*** Begin section ***
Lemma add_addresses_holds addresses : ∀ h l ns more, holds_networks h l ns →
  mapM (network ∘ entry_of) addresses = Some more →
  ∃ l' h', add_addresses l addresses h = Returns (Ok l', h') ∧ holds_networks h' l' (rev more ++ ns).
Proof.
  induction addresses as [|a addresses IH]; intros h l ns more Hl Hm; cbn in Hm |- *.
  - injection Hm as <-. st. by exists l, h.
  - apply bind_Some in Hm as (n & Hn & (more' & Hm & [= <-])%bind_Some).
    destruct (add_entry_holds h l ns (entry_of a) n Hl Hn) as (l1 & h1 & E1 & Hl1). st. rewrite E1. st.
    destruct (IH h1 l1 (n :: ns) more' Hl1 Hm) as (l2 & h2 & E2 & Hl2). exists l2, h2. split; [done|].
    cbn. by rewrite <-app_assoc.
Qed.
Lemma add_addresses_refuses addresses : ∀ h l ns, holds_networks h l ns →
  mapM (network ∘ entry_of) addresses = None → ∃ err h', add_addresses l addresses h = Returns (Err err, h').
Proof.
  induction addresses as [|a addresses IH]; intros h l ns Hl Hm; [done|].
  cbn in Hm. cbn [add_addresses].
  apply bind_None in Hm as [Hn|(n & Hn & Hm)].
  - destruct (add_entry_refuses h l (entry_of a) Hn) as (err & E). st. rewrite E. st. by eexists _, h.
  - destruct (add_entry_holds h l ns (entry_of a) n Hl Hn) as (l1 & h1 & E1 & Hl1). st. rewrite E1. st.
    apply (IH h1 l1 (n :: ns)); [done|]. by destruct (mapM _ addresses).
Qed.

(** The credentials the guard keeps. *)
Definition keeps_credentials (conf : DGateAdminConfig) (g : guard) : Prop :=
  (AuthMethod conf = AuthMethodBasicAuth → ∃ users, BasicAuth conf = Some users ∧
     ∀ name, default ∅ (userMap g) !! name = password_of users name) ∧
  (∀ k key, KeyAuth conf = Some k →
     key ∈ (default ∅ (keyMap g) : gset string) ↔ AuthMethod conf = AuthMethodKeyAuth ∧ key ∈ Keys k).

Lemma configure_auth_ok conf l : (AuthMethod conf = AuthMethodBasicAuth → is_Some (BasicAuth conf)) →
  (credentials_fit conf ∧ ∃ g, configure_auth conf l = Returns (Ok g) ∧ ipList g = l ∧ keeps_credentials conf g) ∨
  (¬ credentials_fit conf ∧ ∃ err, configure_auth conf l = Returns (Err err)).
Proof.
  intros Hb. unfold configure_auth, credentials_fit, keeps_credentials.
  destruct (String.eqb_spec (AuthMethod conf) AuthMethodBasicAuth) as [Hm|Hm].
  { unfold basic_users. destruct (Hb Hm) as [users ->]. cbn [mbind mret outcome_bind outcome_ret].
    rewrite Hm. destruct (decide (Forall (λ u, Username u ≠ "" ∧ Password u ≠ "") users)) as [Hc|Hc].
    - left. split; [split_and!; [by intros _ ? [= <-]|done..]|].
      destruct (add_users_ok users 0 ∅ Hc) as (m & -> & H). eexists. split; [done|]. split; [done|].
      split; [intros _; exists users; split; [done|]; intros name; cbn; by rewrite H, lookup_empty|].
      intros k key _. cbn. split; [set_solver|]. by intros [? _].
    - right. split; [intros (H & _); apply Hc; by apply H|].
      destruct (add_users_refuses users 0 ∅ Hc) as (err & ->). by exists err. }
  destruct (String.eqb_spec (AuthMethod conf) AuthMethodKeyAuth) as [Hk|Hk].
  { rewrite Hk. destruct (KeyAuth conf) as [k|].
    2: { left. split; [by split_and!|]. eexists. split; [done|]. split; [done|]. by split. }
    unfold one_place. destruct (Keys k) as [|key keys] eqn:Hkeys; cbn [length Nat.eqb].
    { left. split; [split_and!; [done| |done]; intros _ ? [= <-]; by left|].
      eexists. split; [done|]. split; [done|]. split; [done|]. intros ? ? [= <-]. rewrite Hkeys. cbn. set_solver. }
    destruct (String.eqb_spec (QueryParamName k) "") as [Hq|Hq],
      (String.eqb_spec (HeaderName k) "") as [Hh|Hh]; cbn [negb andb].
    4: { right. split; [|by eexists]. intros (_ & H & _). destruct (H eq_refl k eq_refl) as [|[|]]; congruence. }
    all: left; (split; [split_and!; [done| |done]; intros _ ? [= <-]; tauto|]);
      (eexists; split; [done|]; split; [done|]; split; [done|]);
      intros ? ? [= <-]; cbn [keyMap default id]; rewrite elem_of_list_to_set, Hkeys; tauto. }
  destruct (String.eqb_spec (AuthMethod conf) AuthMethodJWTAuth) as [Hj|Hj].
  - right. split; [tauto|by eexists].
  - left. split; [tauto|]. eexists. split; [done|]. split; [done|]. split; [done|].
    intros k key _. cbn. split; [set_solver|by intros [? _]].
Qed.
*** End section ***
In the listing above, find the line with "apply (IH h1" and the line with "(AuthMethod conf = AuthMethodBasicAuth → ∃", then print exactly those lines and every line between them.

# [Response to the exercise]
    apply (IH h1 l1 (n :: ns)); [done|]. by destruct (mapM _ addresses).
Qed.

(** The credentials the guard keeps. *)
Definition keeps_credentials (conf : DGateAdminConfig) (g : guard) : Prop :=
  (AuthMethod conf = AuthMethodBasicAuth → ∃ users, BasicAuth conf = Some users ∧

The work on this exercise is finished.